This week, I unexpectedly found myself trying on Kate Hudson’s iconic yellow dress from “How to Lose a Guy in 10 Days,” thanks to Google’s new AI fashion experiment, Doppl. This innovative app allows users to virtually try on outfits by simply taking a full-body photo and uploading an image of the desired clothing item. Within a minute, an AI-generated digital version of yourself dons the chosen outfit, reminiscent of Alicia Silverstone’s digital closet in “Clueless.” Eager to test the app’s capabilities, I was both curious and slightly apprehensive about how accurately my digital twin would reflect my style and proportions.

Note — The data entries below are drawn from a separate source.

Lemma resolve_cases s L signer role :
  vs_rep s L ->
  resolve_validator_for_role s signer role =
    Ok (let v := if decide (L signer = Absent)
                 then (validator_by_role_delegate s).[(role_id role, signer)] else signer in
        if is_active (L v) && (role_signer s v role =? signer) then Some v else None).
Proof.
  intros Hr. pose proof (get_validator_active s L signer Hr) as Hg.
  pose proof (vr_delegates _ _ Hr) as [Hf Hd]. pose proof (cr_zero _ _ _ (vr_core _ _ Hr)) as H0.
  unfold resolve_validator_for_role, role_signer. destruct (decide (L signer = Absent)) as [Ha|Ha].
  - rewrite Ha in Hg. rewrite Hg. simpl. set (v := (validator_by_role_delegate s).[_]).
    destruct (Z.eqb_spec v 0) as [Hv|Hv]; [by rewrite Hv, H0|].
    destruct (Hd (role_id role) signer Hv) as (Hdel & Hs0 & _). fold v in Hdel.
    unfold get_delegate. rewrite Hdel, Z.eqb_refl, (proj2 (Z.eqb_neq _ _) Hs0), Z.eqb_refl. simpl.
    pose proof (get_validator_active s L v Hr) as Hgv.
    destruct (L v); [by rewrite Hgv|..]; destruct Hgv as (rec & -> & Hact); simpl in *;
      destruct (vr_status rec =? ACTIVE), (vr_has_bls_share rec); simpl in *; by simplify_eq.
  - assert (exists rec, get_validator s signer = Ok (Some rec)
      /\ (vr_status rec =? ACTIVE) && vr_has_bls_share rec = is_active (L signer))
      as (rec & -> & Hact) by (by destruct (L signer)).
    simpl. rewrite <- andb_assoc, Hact, andb_comm. do 2 f_equal.
    destruct (Z.eqb_spec (get_delegate s signer role) 0) as [Hz|Hz]; [by rewrite Z.eqb_refl|].
    destruct (Hf signer (role_id role) Hz) as [_ Hrev].
    unfold get_delegate in *.
    destruct (Z.eqb_spec (delegate_by_validator_role s).[(signer, role_id role)] signer) as [He|];
      [|done].
    rewrite He in Hrev. destruct (Hd (role_id role) signer) as (_ & _ & Habs & _); [|done].
    rewrite Hrev. intros ->. done.
Qed.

Doppl, which made its debut as part of Google Labs, serves as a blend of a fashion tool and a tech experiment. Users can upload photos of any outfit they fancy, whether from online stores or thrift shops. Moreover, if users prefer not to upload their own images, they can select from a variety of preset AI models representing different body types, ages, and races. This broad inclusivity aligns with current trends towards diversity in fashion, making it accessible for a larger audience. However, Google cautions that the tool may not be perfect, acknowledging the limitations in its current capabilities, mainly focusing on tops, bottoms, and dresses, while excluding essential accessories like shoes and bags.
I was excited to try out different looks, especially from my Pinterest board titled “The Life of a Shopping Addict.” One particular outfit I aimed to replicate—a black tank top paired with a flowy skirt—left me underwhelmed when the generated image appeared instead as a short black mini dress with boots that didn’t even remotely resemble my desired look. Other tests yielded better results; for instance, when I uploaded a pair of jeans from Zara, the app surprisingly included a belt in the rendering, even though accessories are officially unsupported. This nuanced detail indicated that Doppl’s recognition capabilities might occasionally surpass expectations, even if inconsistently.
While I found that the app performs best with straightforward outfits, it struggles with more complex styles, often producing glitchy results or entirely unintended clothing configurations. When the AI succeeds, it can be convincing enough to persuade you to make a purchase, as it did with me—I ended up buying the Zara jeans. Such outcomes highlight the potential utility of the app, even if it doesn’t revolutionize the fashion industry or guarantee a doubling of sales for retailers.
Despite its intriguing technology, Doppl is not without flaws. The absence of personalized metrics, such as height or specific body measurements, prevents users from receiving fully tailored try-on experiences, which is crucial for anyone looking for accurate fittings. Additionally, the app has age and account restrictions, confining its use to individuals over 18 with a Google account residing in the U.S. These limitations may hinder broader accessibility and usability for prospective users who would benefit from the app’s features.
In conclusion, while Doppl may not yet be capable of replacing traditional dressing rooms, its free, user-friendly design approaches the experience effectively. Whether it can ultimately instigate a trend in virtual styling or influence shopping habits remains to be seen, but it certainly provides an engaging experience that could encourage users to buy what they were already considering, reminding us that technology continues to integrate itself into our daily lives in imaginative ways.